### Your objective
Return all the lines below in which the string "assert" appears.

[Recorded data Boundary: Start]

(** C8, as stated, fails for [SetHasher]: a key that was added is found by
    [Check], and is no longer found once [SetHasher] has been called, with no
    [Reset] in between. *)
Lemma SetHasher_changes_Check :
  ∃ bf σ bf1 σ1,
    partitioned.New 1000 sample_heap = Ok (bf, σ)
    ∧ partitioned.Add bf (key "a") σ = Ok (bf1, σ1)
    ∧ (∃ bf2 σ2, partitioned.Check bf1 (key "a") σ1 = Ok ((true, bf2), σ2))
    ∧ (∃ bf2 σ2, partitioned.Check (partitioned.SetHasher bf1 (Some 1%nat)) (key "a") σ1
                 = Ok ((false, bf2), σ2)).
Proof.
  exists part_0.1, part_0.2, part_1.1, part_1.2.
  split; [exact part_0_Ok |]. split; [exact part_1_Ok |]. split.
  - exists part_3.1.2, part_3.2. exact part_3_Ok.
  - exists part_4.1.2, part_4.2. exact part_4_Ok.
Qed.

Lemma no_false_negatives_witness :
  (∃ f3 σ3, Filter.Check small_2.1 (key "a") small_2.2 = Ok ((true, f3), σ3))
  ∧ (∃ sbf3 σ3, ScalableFilter.Check scal_2.1 (key "a") scal_2.2 = Ok ((true, sbf3), σ3)).
Proof.
  split.
  - exact (proj1 no_false_negatives sample_filter (key "a") sample_heap
             small_1.1 small_1.2 ops_bc small_2.1 small_2.2 small_1_Ok small_2_Ok).
  - refine (proj2 no_false_negatives scal_0.1 (key "a") scal_0.2 scal_1.1 scal_1.2
              calls_1 scal_2.1 scal_2.2 fnv64_length _ scal_1_Ok _ scal_2_Ok).
    + rewrite scal_0_heap.
      do 2 (apply digests_ok_alloc; [exact fnv64_length |]). exact digests_ok_nil.
    + unfold calls_1. rewrite !not_elem_of_cons.
      split_and!; try discriminate. apply not_elem_of_nil.
Defined.




Lemma bit_indices_witness :
  (∃ f' σ', Filter.bits sample_filter (key "a") sample_heap = Ok (f', σ')
            ∧ Filter.bs f' !! N.to_nat 1
              = Some (spec_index (Sample.fnv64 (key "a")) (Filter.s sample_filter) 1))
  ∧ (∃ f' σ', partitioned.bits sample_filter (key "a") sample_heap = Ok (f', σ')
              ∧ Filter.bs f' !! N.to_nat 2
                = Some (spec_index (Sample.fnv64 (key "a")) (Filter.s sample_filter) 2)).
Proof.
  assert (hash_at sample_heap (Filter.h sample_filter) = Some (hash.mk Sample.fnv64 []))
    as Hat by reflexivity.
  assert (bits_ready sample_filter (Sample.fnv64 (key "a"))) as Hr.
  { unfold bits_ready. split; [apply fnv64_length |].
    split; [simpl; lia | right; discriminate]. }
  assert (N.to_nat (Filter.k sample_filter) ≤ length (Filter.b sample_filter))%nat as Hb
    by (simpl; lia).
  assert (Filter.k sample_filter ≤ 2 ^ 32) as Hk by (simpl; lia).
  assert (1 < Filter.k sample_filter) as H1 by reflexivity.
  assert (2 < Filter.k sample_filter) as H2 by reflexivity.
  split.
  - destruct (proj1 bit_indices sample_filter (key "a") sample_heap _ Hat Hr Hb Hk)
      as ((f' & σ' & Hbits & Hidx) & _).
    exists f', σ'. split; [exact Hbits | exact (Hidx 1 H1)].
  - destruct (proj2 bit_indices sample_filter (key "a") sample_heap _ Hat Hr Hb Hk)
      as ((f' & σ' & Hbits & Hidx) & _).
    exists f', σ'. split; [exact Hbits | exact (Hidx 2 H2)].
Defined.


Lemma part_5_Ok :
  partitioned.Reset (partitioned.SetErrorProbability part_1.1 0x1p-4) part_1.2
  = Ok (part_5.1, part_5.2).
Proof. apply (Ok_pair d1). run. Qed.

Lemma setters_effect_witness :
  Filter.k part_5.1 = partitioned.bloom_K 0x1p-4
  ∧ Filter.k (partitioned.SetErrorProbability part_1.1 0x1p-4) = Filter.k part_1.1.
Proof.
  destruct (proj1 (setters_effect part_1.1) 0x1p-4%float) as (Hkms & _ & _ & HReset).
  destruct (HReset part_1.2 part_5.1 part_5.2 part_5_Ok) as (Hk & _).
  split; [exact Hk |]. exact (f_equal (λ x, x.1.1) Hkms).
Defined.

Lemma Check_repeatable_witness :
  ∃ f3 σ3, Filter.Check read_2.1 (key "a") read_2.2 = Ok ((read_1.1.1, f3), σ3).
Proof.
  exact (Check_repeatable sample_filter (key "a") sample_heap read_1.1.1 read_1.1.2
           read_1.2 keys_bac read_2.1 read_2.2 read_1_Ok read_2_Ok).
Defined.

Lemma sub_filters_nonempty_witness : ScalableFilter.bfs scal_3.1 ≠ [].
Proof.
  exact (proj1 (sub_filters_nonempty 2 [] [] scal_0.1 scal_0.2 calls_2 scal_3.1 scal_3.2
                  scal_0_Ok scal_3_Ok)).
Defined.

(** ** Sample runs for the further properties *)

Lemma new_3_Ok : Filter_run ops_bc new_0.1 new_0.2 = Ok (new_3.1, new_3.2).
Proof. apply (Ok_pair d1). run. Qed.

Lemma new_4_Ok :
  Filter.Check new_3.1 (key "b") new_3.2 = Ok ((new_4.1.1, new_4.1.2), new_4.2).
Proof. apply (Ok_triple d2). run. Qed.

Lemma new_5_Ok : Filter.Reset new_3.1 new_3.2 = Ok (new_5.1, new_5.2).
Proof. apply (Ok_pair d1). run. Qed.

Lemma new_6_Ok :
  Filter.Check new_5.1 (key "b") new_5.2 = Ok ((new_6.1.1, new_6.1.2), new_6.2).
Proof. apply (Ok_triple d2). run. Qed.

Lemma small_3_Ok :
  Filter.Check small_1.1 (key "a") small_1.2 = Ok ((true, small_3.1.2), small_3.2).
Proof. apply (Ok_answer d2); run. Qed.

Lemma small_4_Ok : Filter_run ops_bc small_3.1.2 small_3.2 = Ok (small_4.1, small_4.2).
Proof. apply (Ok_pair d1). run. Qed.

Lemma small_5_Ok : Filter.Add small_1.1 (key "b") small_1.2 = Ok (small_5.1, small_5.2).
Proof. apply (Ok_pair d1). run. Qed.

Lemma part_6_Ok :
  partitioned.Check part_0.1 (key "a") part_0.2 = Ok ((part_6.1.1, part_6.1.2), part_6.2).
Proof. apply (Ok_triple d2). run. Qed.

Lemma part_7_Ok : partitioned.New 0 sample_heap = Ok (part_7.1, part_7.2).
Proof. apply (Ok_pair d1). run. Qed.

Lemma scal_4_Ok :
  ScalableFilter.Check scal_0.1 (key "a") scal_0.2 = Ok ((scal_4.1.1, scal_4.1.2), scal_4.2).
Proof. apply (Ok_triple d4). run. Qed.

Lemma shared_0_Ok :
  NewScalable 2 ([] ++ with_fnv :: []) sample_heap = Ok (shared_0.1, shared_0.2).
Proof. apply (Ok_pair d3). run. Qed.

Lemma shared_1_Ok : Scalable_run calls_3 shared_0.1 shared_0.2 = Ok (shared_1.1, shared_1.2).
Proof. apply (Ok_pair d3). run. Qed.


Lemma Filter_Check_exact_witness :
  ∃ ho, hash_at new_0.2 (Filter.h new_0.1) = Some ho
        ∧ (new_4.1.1 = true ↔
           ∀ i, (i < N.to_nat (Filter.k new_0.1))%nat →
             ∃ Y, Y ∈ added ops_bc
                  ∧ index_of (hash.digest ho Y) (Filter.s new_0.1) i
                    = index_of (hash.digest ho (key "b")) (Filter.s new_0.1) i).
Proof.
  exact (Filter_Check_exact 1000 [] [] new_0.1 new_0.2 ops_bc new_3.1 new_3.2 (key "b")
           new_4.1.1 new_4.1.2 new_4.2 new_0_Ok new_3_Ok new_4_Ok).
Defined.

Lemma Reset_forgets_witness :
  ∃ ho, hash_at new_5.2 (Filter.h new_0.1) = Some ho
        ∧ (new_6.1.1 = true ↔
           ∀ i, (i < N.to_nat (Filter.k new_0.1))%nat →
             ∃ Y, Y ∈ added []
                  ∧ index_of (hash.digest ho Y) (Filter.s new_0.1) i
                    = index_of (hash.digest ho (key "b")) (Filter.s new_0.1) i).
Proof.
  exact (Reset_forgets 1000 [] [] new_0.1 new_0.2 ops_bc new_3.1 new_3.2 new_5.1 new_5.2
           [] new_5.1 new_5.2 (key "b") new_6.1.1 new_6.1.2 new_6.2
           new_0_Ok new_3_Ok new_5_Ok eq_refl new_6_Ok).
Defined.

Lemma positives_stay_witness :
  ∃ f3 σ3, Filter.Check small_4.1 (key "a") small_4.2 = Ok ((true, f3), σ3).
Proof.
  exact (positives_stay small_1.1 (key "a") small_1.2 small_3.1.2 small_3.2 ops_bc
           small_4.1 small_4.2 small_3_Ok small_4_Ok).
Defined.

Lemma Filter_Count_adds_witness :
  Filter.Count new_3.1 = N.of_nat (length (added ops_bc)) mod 2 ^ 64.
Proof.
  exact (Filter_Count_adds 1000 [] [] new_0.1 new_0.2 ops_bc new_3.1 new_3.2 new_0_Ok new_3_Ok).
Defined.

Lemma Add_again_witness :
  Filter.Add small_1.1 (key "a") small_1.2
  = Ok (Filter.with_c small_1.1 (u64 (Filter.c small_1.1 + 1)), small_1.2).
Proof.
  exact (Add_again sample_filter (key "a") sample_heap small_1.1 small_1.2 small_1_Ok).
Defined.

Lemma Add_commutes_witness :
  ∃ g1 τ1 g2 τ2,
    Filter.Add sample_filter (key "b") sample_heap = Ok (g1, τ1)
    ∧ Filter.Add g1 (key "a") τ1 = Ok (g2, τ2)
    ∧ Filter.b g2 = Filter.b small_5.1 ∧ Filter.Count g2 = Filter.Count small_5.1.
Proof.
  exact (Add_commutes sample_filter (key "a") (key "b") sample_heap small_1.1 small_1.2
           small_5.1 small_5.2 small_1_Ok small_5_Ok).
Defined.

Lemma part_7_shape :
  hash_at part_7.2 (Filter.h part_7.1) = Some (hash.mk Sample.fnv64 [])
  ∧ N.to_nat (Filter.k part_7.1) = length (Filter.bs part_7.1)
  ∧ (Filter.k part_7.1 =? 0) = false ∧ Filter.s part_7.1 = 0.
Proof. split_and!; run. Qed.

Lemma zero_size_panics_witness :
  Filter.Add part_7.1 (key "a") part_7.2 = Panic divide_by_zero
  ∧ Filter.Check part_7.1 (key "a") part_7.2 = Panic divide_by_zero.
Proof.
  destruct part_7_shape as (Hat & Hk & Hk0 & Hs).
  refine (zero_size_panics part_7.1 (key "a") part_7.2 (hash.mk Sample.fnv64 [])
            Hat (fnv64_length _) _ _ Hs).
  - rewrite Hk. lia.
  - intros E. rewrite E in Hk0. discriminate.
Defined.


Lemma partitioned_starts_empty_witness : part_6.1.1 = true ↔ Filter.k part_0.1 = 0.
Proof.
  exact (partitioned_starts_empty 1000 sample_filter sample_heap part_0.1 part_0.2 (key "a")
           part_6.1.1 part_6.1.2 part_6.2 (or_introl part_0_Ok) part_6_Ok).
Defined.

Lemma Scalable_starts_empty_witness :
  ∃ f, ScalableFilter.bfs scal_0.1 = [f] ∧ (scal_4.1.1 = true ↔ Filter.k f = 0).
Proof.
  exact (Scalable_starts_empty 2 [] sample_scalable [] scal_0.1 scal_0.2 (key "a")
           scal_4.1.1 scal_4.1.2 scal_4.2 (or_introl scal_0_Ok) scal_4_Ok).
Defined.

Lemma Scalable_Count_adds_witness :
  ScalableFilter.Count scal_3.1 = adds_since_reset calls_2 0 mod 2 ^ 64.
Proof.
  exact (Scalable_Count_adds 2 [] [] scal_0.1 scal_0.2 calls_2 scal_3.1 scal_3.2
           scal_0_Ok scal_3_Ok).
Defined.

Lemma Scalable_Check_read_only_witness :
  Forall2 filter_same (ScalableFilter.bfs scal_0.1) (ScalableFilter.bfs scal_4.1.2)
  ∧ ScalableFilter.Count scal_4.1.2 = ScalableFilter.Count scal_0.1.
Proof.
  destruct (Scalable_Check_read_only scal_0.1 (key "a") scal_0.2 scal_4.1.1 scal_4.1.2
              scal_4.2 scal_4_Ok) as (Hfs & Hc & _).
  split; [exact Hfs | exact Hc].
Defined.


Lemma sub_filters_share_hash_witness :
  Forall (λ f, Filter.h f = Some 0%nat) (ScalableFilter.bfs shared_1.1).
Proof.
  exact (sub_filters_share_hash 0 sample_heap with_fnv sample_heap 2 [] [] sample_heap
           shared_0.1 shared_0.2 calls_3 shared_1.1 shared_1.2
           eq_refl (List.Forall_nil _) shared_0_Ok shared_1_Ok).
Defined.

Lemma Scalable_Count_sum_witness :
  ScalableFilter.Count scal_3.1
  = foldr (λ f acc, Filter.Count f + acc) 0 (ScalableFilter.bfs scal_3.1) mod 2 ^ 64.
Proof.
  exact (Scalable_Count_sum 2 [] [] scal_0.1 scal_0.2 calls_2 scal_3.1 scal_3.2
           scal_0_Ok scal_3_Ok).
Defined.

Lemma Scalable_Check_exact_witness :
  scal_4.1.1 = true ↔ ∃ f, f ∈ ScalableFilter.bfs scal_0.1 ∧ sub_filter_has scal_0.2 f (key "a").
Proof.
  exact (Scalable_Check_exact scal_0.1 (key "a") scal_0.2 scal_4.1.1 scal_4.1.2 scal_4.2
           scal_4_Ok).
Defined.

Lemma sub_filters_sized_witness :
  ScalableFilter.n scal_3.1 = 2
  ∧ Forall (λ f, Filter.n f = 2 ∧ Filter.k f = k (Filter.e f)
                 ∧ Filter.m f = m 2 (Filter.p f) (Filter.e f)
                 ∧ Filter.s f = s (Filter.m f) (Filter.k f)
                 ∧ length (Filter.b f) = N.to_nat (Filter.k f))
      (ScalableFilter.bfs scal_3.1).
Proof.
  exact (sub_filters_sized 2 [] [] scal_0.1 scal_0.2 calls_2 scal_3.1 scal_3.2
           scal_0_Ok scal_3_Ok).
Defined.


End Examples.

[Recorded data Boundary: End]

### Expected output
  assert (hash_at sample_heap (Filter.h sample_filter) = Some (hash.mk Sample.fnv64 []))
  assert (bits_ready sample_filter (Sample.fnv64 (key "a"))) as Hr.
  assert (N.to_nat (Filter.k sample_filter) ≤ length (Filter.b sample_filter))%nat as Hb
  assert (Filter.k sample_filter ≤ 2 ^ 32) as Hk by (simpl; lia).
  assert (1 < Filter.k sample_filter) as H1 by reflexivity.
  assert (2 < Filter.k sample_filter) as H2 by reflexivity.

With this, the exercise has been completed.